Figure 4. Targeting of sialyl Lewis glycans on CD44v6 with GM35 increases migration and proliferation of human epithelial cells.

(A) Percentage of intestinal epithelial wound closure was calculated by measuring wound widths at 12, 18, and 24 hours after wounding. IECs were incubated with 10 μg/mL GM35, NS19-9, anti-CD44v6 mAb, or IgG matched control antibody. Data are shown as mean ± SEM and were analyzed by 1-way ANOVA followed by Tukey’s post hoc testing (n = 4 experiments, 6 wounds per treatment), *P < 0.05, **P < 0.01. (B) Immunofluorescence staining of scratch-wounded T84 IECs with mAb GM35 in green and anti-CD44v6 mAb in red.

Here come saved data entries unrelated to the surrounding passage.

Definition test_body : W cmd_event unit :=
  let id := DISCORD_CHANNEL_ID cfg in
  match get_text_channel client id with
  | None =>
      let r := [RLit (cross :: lit " Channel with ID "); RFmt (PInt id);
                RLit (lit " not found")] in
      ([CmdGetChannel id; CmdReply r], ctx_send ctx r)
  | Some channel =>
      match send_text channel test_message with
      | Raise x => ([CmdGetChannel id; CmdChannelSend test_message], Raise x)
      | Ok _ =>
          match channel_name channel with
          | Raise x => ([CmdGetChannel id; CmdChannelSend test_message], Raise x)
          | Ok name =>
              ([CmdGetChannel id; CmdChannelSend test_message;
                CmdReply (sent_reply name)],
               ctx_send ctx (sent_reply name))
          end
      end
  end.

End CommandBodies.

(** What follows the reply [r] of a body: nothing when it went through,
    the error reply when it raised. *)
Definition after_reply (ctx : CommandCtx) (r : reply) : list cmd_event :=
  match ctx_send ctx r with
  | Ok _ => []
  | Raise x => [CmdReply (error_reply x)]
  end.

(** A command keeps to one reply: one reply that went through and the
    command returns; or a reply that raised, then the error reply for it;
    or the error reply alone; in the last two the command ends as the error
    reply does. *)
Definition one_reply (ctx : CommandCtx) (run : W cmd_event unit) : Prop :=
  (exists r, replies (fst run) = [r] /\ ctx_send ctx r = Ok tt /\ snd run = Ok tt) \/
  (exists r x, replies (fst run) = [r; error_reply x] /\
               ctx_send ctx r = Raise x /\
               snd run = ctx_send ctx (error_reply x)) \/
  (exists x, replies (fst run) = [error_reply x] /\
             snd run = ctx_send ctx (error_reply x)).

(* ================================================================== *)
(** ** Sample data for the commands and the embeds *)

(** The embed of [full_createCard]. *)
Definition full_createCard_embed : Embed :=
  mk_embed (kind_title CardCreated)
    [Lit (lit "**"); Fmt (str "Sprint Plan"); Lit (lit "**")] 0x00ff00 sample_instant
    [mk_field (lit "List") [Fmt (str "Backlog")] true;
     mk_field (lit "Creator") [Fmt (str "Ann")] true].

(** Key and token set, the public address not. *)
Definition api_without_address : ApiConfig :=
  mk_api (Some (lit "key")) (Some (lit "token")) None.

(** Every call answers 200 with the JSON [doc]. *)
Definition session_answering (doc : pyval) : Session :=
  mk_session (fun _ => Ok (mk_http_response 200 (Ok doc))).

(** [{"id": "wh1", "idModel": "b1"}] and [{"id": "wh2", "idModel": "b2"}] *)
Definition webhook_1 : pyval :=
  PDict {[ lit "id" := str "wh1"; lit "idModel" := str "b1" ]}.
Definition webhook_2 : pyval :=
  PDict {[ lit "id" := str "wh2"; lit "idModel" := str "b2" ]}.

Definition ctx_ready : CommandCtx := mk_ctx (fun _ => Ok tt).

Definition client_without_channel : ChatClient := mk_client (fun _ => None).

(* ================================================================== *)
(** ** Properties of [create_embed] *)

Lemma obind_ok_inv {A B} (m : outcome A) (k : A -> outcome B) (b : B) :
  obind m k = Ok b -> exists a, m = Ok a /\ k a = Ok b.
Proof. destruct m; cbn; [eauto | discriminate]. Qed.

Ltac bind_inv H :=
  let a := fresh "a" in
  let Hm := fresh "Hm" in
  apply obind_ok_inv in H; destruct H as (a & Hm & H).

Lemma in_strs_actionable (ty : pyval) :
  Py.in_strs ty actionable =
    Py.eq_str ty (lit "createCard") || (Py.eq_str ty (lit "updateCard")
    || (Py.eq_str ty (lit "deleteCard") || Py.eq_str ty (lit "commentCard"))).
Proof. unfold Py.in_strs, actionable. cbn [existsb]. now rewrite orb_false_r. Qed.

Lemma classify_spec_unknown (ty : pyval) :
  classify_spec ty = Unknown <-> Py.in_strs ty actionable = false.
Proof.
  rewrite in_strs_actionable. destruct ty; cbn [classify_spec Py.eq_str orb];
    try tauto.
  repeat (destruct (str_eqb s _); cbn [orb]; [split; discriminate |]). tauto.
Qed.

Section Formatter.

Context {rt : PyRuntime}.

Lemma get_dict (a : gmap (list N) pyval) (key : pystr) (dflt : pyval) :
  Py.get (PDict a) key dflt = Ok (default dflt (a !! key)).
Proof. reflexivity. Qed.

Lemma get_ok_dict (v : pyval) (key : pystr) (dflt x : pyval) :
  Py.get v key dflt = Ok x -> exists a, v = PDict a.
Proof. destruct v; try discriminate. eauto. Qed.

Lemma discord_Embed_ok_inv ttl desc col ts e :
  discord_Embed ttl desc col ts = Ok e ->
  title e = ttl /\ description e = desc /\ color e = col /\ fields e = [] /\
  set_timestamp ts = Ok (timestamp e).
Proof.
  unfold discord_Embed. intros H. bind_inv H. injection H as <-. cbn. auto.
Qed.
(** * EMotionFX rendering gizmos: [ManipulatorCallback] and
      [TransformationManipulator]

    A shallow embedding of
    [Gems/EMotionFX/Code/EMotionFX/Rendering/Common/TransformationManipulator.h].

    The two classes of that header only copy, add and subtract
    [MCore::Vector3] and [MCore::Quaternion] values whose components are C++
    [float]s.  Single-precision arithmetic is embedded with the IEEE-754
    specification of the standard library ([SpecFloat], 24 bits of
    precision, infinities at exponent 128), so that rounding, signed zeros,
    infinities and NaN behave here as they do in the compiled header.

    Further down: the callback object behind the owning [mCallback] pointer,
    [struct GUID] of [AzCore/Math/Guid.h] and GraphCanvas's
    [TranslationKeyedString]. *)

From Stdlib Require Import ZArith Bool List String Lia.
From Stdlib Require Import Floats.SpecFloat.
Import ListNotations.

Local Open Scope Z_scope.

(* ================================================================== *)
(** ** MCore: scalars, vectors, quaternions *)
(* ================================================================== *)

Module MCore.

(** C++ [float]: IEEE-754 binary32. *)
Definition float : Type := spec_float.

Definition prec : Z := 24.
Definition emax : Z := 128.

(** The well-formed binary32 values: mantissa and exponent in range. *)
Definition is_float32 (x : float) : bool := valid_binary prec emax x.

(** [a + b] and [a - b] on [float], rounding to nearest, ties to even. *)
Definition fadd (a b : float) : float := SFadd prec emax a b.
Definition fsub (a b : float) : float := SFsub prec emax a b.

(** The literal [m * 2^e], rounded to binary32; [of_Z n] is the literal of
    the integer [n]. *)
Definition of_dyadic (m e : Z) : float := binary_normalize prec emax m e false.
Definition of_Z (n : Z) : float := of_dyadic n 0.

(** [0.0f] and [1.0f]. *)
Definition f_zero : float := S754_zero false.
Definition f_one : float := Eval cbv in of_Z 1.

(** [MCore::String]. *)
Definition String : Type := string.

(** Modelled from the spec: [MCore::Vector3] ([MCore/Source/Vector.h] is not
    among the sources).  The spec calls it a 3D vector; the header builds it
    from three [float] literals and uses its [operator+] and [operator-],
    which act component by component. *)
Record Vector3 : Type := mkVector3 { x : float; y : float; z : float }.

Definition Vector3_add (a b : Vector3) : Vector3 :=
  mkVector3 (fadd (x a) (x b)) (fadd (y a) (y b)) (fadd (z a) (z b)).

Definition Vector3_sub (a b : Vector3) : Vector3 :=
  mkVector3 (fsub (x a) (x b)) (fsub (y a) (y b)) (fsub (z a) (z b)).

(** Modelled from the spec: [MCore::Quaternion] (its header is not among the
    sources): four [float] components, built as [Quaternion(x, y, z, w)]. *)
Record Quaternion : Type :=
  mkQuaternion { qx : float; qy : float; qz : float; qw : float }.

End MCore.

Import MCore.

Declare Scope vec_scope.
Delimit Scope vec_scope with vec.
Infix "+" := Vector3_add : vec_scope.
Infix "-" := Vector3_sub : vec_scope.

(** Raw pointers to objects that the header never dereferences
    ([EMotionFX::ActorInstance*], [MCommon::Camera*], [RenderUtil*]): an
    address, [nullptr] being address 0. *)
Definition pointer : Type := N.
Definition nullptr : pointer := 0%N.

Definition int32 : Type := Z.
Definition uint32 : Type := Z.

(** A data member of built-in type that a constructor may leave without a
    value. *)
Inductive member (A : Type) : Type :=
| Indeterminate : member A
| Assigned : A -> member A.
Arguments Indeterminate {A}.
Arguments Assigned {A} _.

(* ================================================================== *)
(** ** class ManipulatorCallback *)
(* ================================================================== *)

Module ManipulatorCallback.

Record t : Type := mk {
  mOldValueQuat : Quaternion;
  mCurrValueQuat : Quaternion;
  mOldValueVec : Vector3;
  mCurrValueVec : Vector3;
  mActorInstance : pointer
}.

(** [ManipulatorCallback(ActorInstance*, const Vector3& oldValue)] *)
Definition New_Vector3 (actorInstance : pointer) (oldValue : Vector3) : t :=
  {| mActorInstance := actorInstance;
     mOldValueVec := oldValue;
     mCurrValueVec := oldValue;
     mCurrValueQuat := mkQuaternion f_zero f_zero f_zero f_one;
     mOldValueQuat := mkQuaternion f_zero f_zero f_zero f_one |}.

(** [ManipulatorCallback(ActorInstance*, const Quaternion& oldValue)] *)
Definition New_Quaternion (actorInstance : pointer) (oldValue : Quaternion) : t :=
  {| mActorInstance := actorInstance;
     mOldValueQuat := oldValue;
     mCurrValueQuat := oldValue;
     mOldValueVec := mkVector3 f_zero f_zero f_zero;
     mCurrValueVec := mkVector3 f_zero f_zero f_zero |}.

(** [Update(const Vector3&)] and [Update(const Quaternion&)] *)
Definition Update_Vector3 (value : Vector3) (cb : t) : t :=
  {| mOldValueQuat := mOldValueQuat cb;
     mCurrValueQuat := mCurrValueQuat cb;
     mOldValueVec := mOldValueVec cb;
     mCurrValueVec := value;
     mActorInstance := mActorInstance cb |}.

Definition Update_Quaternion (value : Quaternion) (cb : t) : t :=
  {| mOldValueQuat := mOldValueQuat cb;
     mCurrValueQuat := value;
     mOldValueVec := mOldValueVec cb;
     mCurrValueVec := mCurrValueVec cb;
     mActorInstance := mActorInstance cb |}.

(** [UpdateOldValues()]: empty body in this class. *)
Definition UpdateOldValues (cb : t) : t := cb.

Definition GetCurrValueVec (cb : t) : Vector3 := mCurrValueVec cb.
Definition GetCurrValueQuat (cb : t) : Quaternion := mCurrValueQuat cb.
Definition GetOldValueVec (cb : t) : Vector3 := mOldValueVec cb.
Definition GetOldValueQuat (cb : t) : Quaternion := mOldValueQuat cb.

(** [ApplyTransformation()] *)
Definition ApplyTransformation (cb : t) : t :=
  {| mOldValueQuat := mCurrValueQuat cb;
     mCurrValueQuat := mCurrValueQuat cb;
     mOldValueVec := mCurrValueVec cb;
     mCurrValueVec := mCurrValueVec cb;
     mActorInstance := mActorInstance cb |}.

Definition GetActorInstance (cb : t) : pointer := mActorInstance cb.

Definition GetResetFollowMode (cb : t) : bool := false.

(** One call of either overload of [Update], and a run of such calls in
    program order. *)
Inductive UpdateCall : Type :=
| UpdateVec (value : Vector3)
| UpdateQuat (value : Quaternion).

Definition call (cb : t) (c : UpdateCall) : t :=
  match c with
  | UpdateVec v => Update_Vector3 v cb
  | UpdateQuat q => Update_Quaternion q cb
  end.

Definition calls (cs : list UpdateCall) (cb : t) : t := fold_left call cs cb.

End ManipulatorCallback.

(* ================================================================== *)
(** ** class TransformationManipulator *)
(* ================================================================== *)

Module TransformationManipulator.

Scale bar: 20 μm. (C) Wound closure after 24 hours was measured in colonoid-derived primary human epithelial cells after treatment with 10 μg/mL GM35 or an IgG matched control mAb. Data are shown as mean ± SEM analyzed by 1-way ANOVA followed by Tukey’s post hoc testing (black and red circles represent averages of n = 5 experiments, 6 wounds per group per experiment), **P < 0.01. (D) Scratch-wounded intestinal epithelial monolayers were treated with 10 μg/mL GM35, NS19-9, or control IgG before EdU incorporation was measured 18 hours after injury. Scale bar: 5 μm. (E) Quantification of proliferation/EdU incorporation. Data are shown as mean ± SEM analyzed by 1-way ANOVA followed by Tukey’s post hoc testing (circles represent averages of n = 3 experiments, 5 wounds per treatment); **P < 0.01.